■ **Exercise goal**: Every line in the entries where "second" is found should be copied.

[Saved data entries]

(** C4 as stated fails: one "previous" step from the first page reaches
    page 0, where the exposed page is empty although there is a result,
    and the exposed page count for one result is 1/7, not 1. *)
Lemma C4_counterexample :
  ~ (forall (RESULTS_PER_PAGE : Z) (jobItems : option (list JobItem))
            (directions : list string),
       0 < RESULTS_PER_PAGE ->
       let s := run (initial "") (ChangePage <$> directions) in
       let pages := ceil_div (totalNumberOfResults jobItems) RESULTS_PER_PAGE in
       (totalNumberOfResults jobItems <> 0 ->
          page_view RESULTS_PER_PAGE jobItems s <> []) /\
       1 <= currentPage s <= pages /\
       (totalNumberOfPages RESULTS_PER_PAGE jobItems == inject_Z pages)%Q).
Proof.
  intros H.
  destruct (H 7 (Some [mkJobItem 1 "t" "c" 1 0]) ["previous"] ltac:(lia))
    as (Hpage & _ & _).
  apply Hpage; [cbv; discriminate|reflexivity].
Qed.

(** ** JSON text and the bookmark store *)

Import JS.
#[local] Arguments String.append : simpl nomatch.

Lemma strip_prefix_length p s r :
  strip_prefix p s = Some r -> String.length s = (String.length p + String.length r)%nat.
Proof.
  revert s. induction p as [|a p IH]; intros s; simpl.
  - by intros [= ->].
  - destruct s as [|b s]; [done|]. destruct (Ascii.eqb a b); [|done].
    intros Hr. simpl. by rewrite (IH _ Hr).
Qed.

Lemma strip_prefix_app p s : strip_prefix p (p +:+ s) = Some s.
Proof.
  induction p as [|a p IH]; simpl; [done|]. by rewrite Ascii.eqb_refl.
Qed.

Lemma span_digits_length s ds rest :
  span_digits s = (ds, rest) ->
  String.length s = (String.length ds + String.length rest)%nat.
Proof.
  revert ds rest. induction s as [|c s IH]; intros ds rest; simpl.
  - by intros [= <- <-].
  - destruct (is_digit c).
    + destruct (span_digits s) as [ds' rest'] eqn:E. intros [= <- <-].
      simpl. by rewrite (IH _ _ eq_refl).
    + by intros [= <- <-].
Qed.

Lemma span_digits_app ds rest :
  all_digits ds -> no_digit_ahead rest -> span_digits (ds +:+ rest) = (ds, rest).
Proof.
  intros Hds Hrest. induction ds as [|c ds IH]; cbn [span_digits String.append].
  - destruct rest as [|c r]; [done|]. cbn [span_digits]. simpl in Hrest. by rewrite Hrest.
  - rewrite (Hds c) by (simpl; auto).
    rewrite IH; [done|]. intros c' Hc'. apply Hds. simpl. auto.
Qed.
Lemma join_pair_run S1 S2 r average kind hp a b :
  hp !! S1 = Some a -> hp !! S2 = Some b -> S1 <> S2 ->
  exists hp',
    join_pair value2index interp1d S1 S2 r average kind hp
    = (hp', forget (join_step value2index interp1d a b r average kind)) /\
    length hp' = length hp /\
    (forall l, l <> S1 -> l <> S2 -> hp' !! l = hp !! l) /\
    (forall a', join_step value2index interp1d a b r average kind = Ok a' ->
                hp' !! S1 = Some a').
Proof.
  intros Ha Hb Hne. unfold join_pair, join_step, bind, get, lift, put.
  rewrite Ha, Hb. cbn [orelse forget rbind].
  destruct (seam value2index (signal_axis a) (signal_axis b) r) as [[ind1 ind2]|x]; cbn [orelse forget rbind].
  2:{ exists hp. split; [reflexivity|]. split; [reflexivity|].
      split; [reflexivity|discriminate]. }
  destruct (scaling_factor a b ind1 ind2 r) as [factor|x]; cbn [orelse forget rbind].
  2:{ exists hp. split; [reflexivity|]. split; [reflexivity|].
      split; [reflexivity|discriminate]. }
  destruct (scale_signal b factor) as [b'|x]; cbn [orelse forget rbind].
  2:{ exists hp. split; [reflexivity|]. split; [reflexivity|].
      split; [reflexivity|discriminate]. }
  assert (HS2 : (S2 < length hp)%nat) by (eapply lookup_lt_Some; exact Hb).
  assert (HS1 : (S1 < length hp)%nat) by (eapply lookup_lt_Some; exact Ha).
  rewrite list_lookup_insert_eq by exact HS2. cbn [orelse forget rbind].
  destruct (merge value2index interp1d a b' ind1 ind2 r average kind) as [a'|x]; cbn [orelse forget rbind].
  - exists (<[S1 := a']> (<[S2 := b']> hp)).
    split; [reflexivity|]. split; [|split].
    + rewrite !length_insert. reflexivity.
    + intros l H1 H2. rewrite !list_lookup_insert_ne by congruence. reflexivity.
    + intros a'' [= <-]. apply list_lookup_insert_eq. rewrite length_insert. exact HS1.
  - exists (<[S2 := b']> hp).
    split; [reflexivity|]. split; [|split].
    + rewrite length_insert. reflexivity.
    + intros l H1 H2. rewrite list_lookup_insert_ne by congruence. reflexivity.
    + discriminate.
Qed.

Lemma join_rest_run r average kind rest : forall vals hp S1 a base,
  hp !! S1 = Some a -> (base <= S1)%nat ->
  refers hp rest vals -> Forall (fun l => (l < base)%nat) rest ->
  exists hp',
    join_rest value2index interp1d S1 rest r average kind hp
    = (hp', forget (join_fold value2index interp1d a vals r average kind)) /\
    (length hp <= length hp')%nat /\
    (forall l, (l < base)%nat -> hp' !! l = hp !! l) /\
    (forall v, join_fold value2index interp1d a vals r average kind = Ok v ->
               hp' !! S1 = Some v).
Proof.
  induction rest as [|Si rest IH]; intros vals hp S1 a base Ha Hbase Hr Hlt.
  - inversion Hr; subst. simpl. exists hp.
    split; [reflexivity|]. split; [lia|]. split; [reflexivity|].
    intros v [= <-]. exact Ha.
  - inversion Hr as [|? b ? vals' Hb Hr']; subst.
    inversion Hlt as [|? ? HSi Hlt']; subst.
    assert (HS1 : (S1 < length hp)%nat) by (eapply lookup_lt_Some; exact Ha).
    cbn [join_rest join_fold]. unfold bind at 1, deepcopy. rewrite Hb.
    destruct (join_pair_run S1 (length hp) r average kind (hp ++ [b]) a b)
      as [hp2 [Hrun [Hlen [Hkeep Hnew]]]].
    { rewrite lookup_app_l by exact HS1. exact Ha. }
    { rewrite lookup_app_r by lia. rewrite Nat.sub_diag. reflexivity. }
    { lia. }
    unfold bind at 1. rewrite Hrun.
    assert (Hold : forall l, (l < base)%nat -> hp2 !! l = hp !! l).
    { intros l Hl. rewrite Hkeep by lia. apply lookup_app_l. lia. }
    rewrite length_app in Hlen. simpl in Hlen.
    destruct (join_step value2index interp1d a b r average kind) as [a'|x] eqn:Hstep;
      cbn [forget rbind].
    + destruct (IH vals' hp2 S1 a' base) as [hp3 [Hrun3 [Hlen3 [Hkeep3 Hnew3]]]].
      * apply Hnew. reflexivity.
      * exact Hbase.
      * unfold refers in *. clear - Hr' Hlt' Hold.
        induction Hr' as [|l s ls ss Hl _ IHr]; constructor.
        -- inversion Hlt'; subst. rewrite Hold by assumption. exact Hl.
        -- apply IHr. inversion Hlt'; subst. assumption.
      * exact Hlt'.
      * exists hp3. split; [exact Hrun3|]. split; [lia|]. split; [|exact Hnew3].
        intros l Hl. rewrite Hkeep3 by exact Hl. apply Hold. exact Hl.
    + exists hp2. split; [reflexivity|]. split; [lia|]. split; [exact Hold|].
      discriminate.
Qed.
(** The second loop does what the first does, on its own translator. *)
Lemma sigil_loop_as_qtbase_loop p name paths :
  (forall path, throws p (QDir_exists path) = None) ->
  (forall path, throws p (QTranslator_load qtbaseTranslator name path) = None) ->
  (forall path, throws p (QTranslator_load sigilTranslator name path) = None) ->
  sigil_loop p name paths =
  (map (with_translator sigilTranslator) (fst (qtbase_loop p name paths)),
   snd (qtbase_loop p name paths)).
Proof.
  intros Hp Hq Hs. induction paths as [|path rest IH]; [reflexivity|].
  rewrite (qtbase_loop_cons p name Hp Hq), (sigil_loop_cons p name Hp Hs), IH.
  destruct (dir_exists p path); [|reflexivity].
  now destruct (translation_loads p name path).
Qed.

Lemma resolution_with_translator tr (r : Run bool) :
  resolution (map (with_translator tr) (fst r), snd r) = resolution r.
Proof.
  unfold resolution. cbn [fst snd].
  assert (H : map snd (load_attempts (map (with_translator tr) (fst r))) =
              map snd (load_attempts (fst r))).
  { induction (fst r) as [|e t IH]; [reflexivity|].
    unfold load_attempts in *. cbn [map flat_map]. rewrite !map_app, IH.
    now destruct e. }
  now rewrite H.
Qed.

(** C9. The two loops of [main] are the one resolver of the
    specification, applied by each to the name it is given: for the
    same name, list and file system they try the same directories in
    the same order and load from the same one, and the second loop's
    calls are the first loop's with the other translator in place. *)
Theorem one_resolver_for_both_translators p name paths :
  (forall path, throws p (QDir_exists path) = None) ->
  (forall path, throws p (QTranslator_load qtbaseTranslator name path) = None) ->
  (forall path, throws p (QTranslator_load sigilTranslator name path) = None) ->
  resolution (qtbase_loop p name paths) =
    ResourceResolver_spec (dir_exists p) (translation_loads p name) paths /\
  resolution (sigil_loop p name paths) =
    ResourceResolver_spec (dir_exists p) (translation_loads p name) paths /\
  sigil_loop p name paths =
    (map (with_translator sigilTranslator) (fst (qtbase_loop p name paths)),
     snd (qtbase_loop p name paths)).
Proof.
  intros Hp Hq Hs.
  pose proof (sigil_loop_as_qtbase_loop p name paths Hp Hq Hs) as E.
  repeat split; [| | exact E].
  - now apply qtbase_loop_resolution.
  - rewrite E, resolution_with_translator.
    now apply qtbase_loop_resolution.
Qed.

■ **The answer**:
(** The second loop does what the first does, on its own translator. *)
    the same order and load from the same one, and the second loop's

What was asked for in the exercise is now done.